Dataset entries:
(** A range of one hour gets a longer interval than a range of two
    hours. *)
Example get_interval_from_range_short_ranges :
  parse_stats_period 4300 (get_interval_from_range (3600 * us_per_second) false)
    = Ok (Some (900 * us_per_second))
  /\ parse_stats_period 4300
       (get_interval_from_range (7200 * us_per_second) false)
     = Ok (Some (300 * us_per_second)).
Proof. split; reflexivity. Qed.

(** The intervals at the borders of the five ranges. *)
Example get_interval_from_range_borders :
  map (fun r => get_interval_from_range r false)
    [60 * us_per_day; 60 * us_per_day - 1; 30 * us_per_day;
     30 * us_per_day - 1; us_per_day + 1; us_per_day;
     3600 * us_per_second + 1; 3600 * us_per_second; 0; -1]
  = ["1d"; "4h"; "4h"; "1h"; "1h"; "5m"; "5m"; "15m"; "15m"; "15m"].
Proof. reflexivity. Qed.


(** * Properties of the export processor *)

Section EnvironmentFacts.

Variable Environment_objects : list Environment.
Variable organization_id : Z.

(** The names found in the organization, in table order. *)
Lemma found_names (requested : list string) n :
  n ∈ env_name <$>
        filter (fun e => env_organization_id e = organization_id
                         /\ env_name e ∈ requested) Environment_objects
  <-> n ∈ requested
      /\ exists e, e ∈ Environment_objects
                   /\ env_organization_id e = organization_id
                   /\ env_name e = n.
Proof.
  rewrite list_elem_of_fmap. split.
  - intros (e & -> & He). apply list_elem_of_filter in He as [[Horg Hn] He].
    split; [done|]. by exists e.
  - intros (Hn & e & He & Horg & <-). exists e. split; [done|].
    by apply list_elem_of_filter.
Qed.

Exercise requirements ->
All entries shown above should be duplicated without a single difference.

Written solution ->
(** A range of one hour gets a longer interval than a range of two
    hours. *)
Example get_interval_from_range_short_ranges :
  parse_stats_period 4300 (get_interval_from_range (3600 * us_per_second) false)
    = Ok (Some (900 * us_per_second))
  /\ parse_stats_period 4300
       (get_interval_from_range (7200 * us_per_second) false)
     = Ok (Some (300 * us_per_second)).
Proof. split; reflexivity. Qed.

(** The intervals at the borders of the five ranges. *)
Example get_interval_from_range_borders :
  map (fun r => get_interval_from_range r false)
    [60 * us_per_day; 60 * us_per_day - 1; 30 * us_per_day;
     30 * us_per_day - 1; us_per_day + 1; us_per_day;
     3600 * us_per_second + 1; 3600 * us_per_second; 0; -1]
  = ["1d"; "4h"; "4h"; "1h"; "1h"; "5m"; "5m"; "15m"; "15m"; "15m"].
Proof. reflexivity. Qed.


(** * Properties of the export processor *)

Section EnvironmentFacts.

Variable Environment_objects : list Environment.
Variable organization_id : Z.

(** The names found in the organization, in table order. *)
Lemma found_names (requested : list string) n :
  n ∈ env_name <$>
        filter (fun e => env_organization_id e = organization_id
                         /\ env_name e ∈ requested) Environment_objects
  <-> n ∈ requested
      /\ exists e, e ∈ Environment_objects
                   /\ env_organization_id e = organization_id
                   /\ env_name e = n.
Proof.
  rewrite list_elem_of_fmap. split.
  - intros (e & -> & He). apply list_elem_of_filter in He as [[Horg Hn] He].
    split; [done|]. by exists e.
  - intros (Hn & e & He & Horg & <-). exists e. split; [done|].
    by apply list_elem_of_filter.
Qed.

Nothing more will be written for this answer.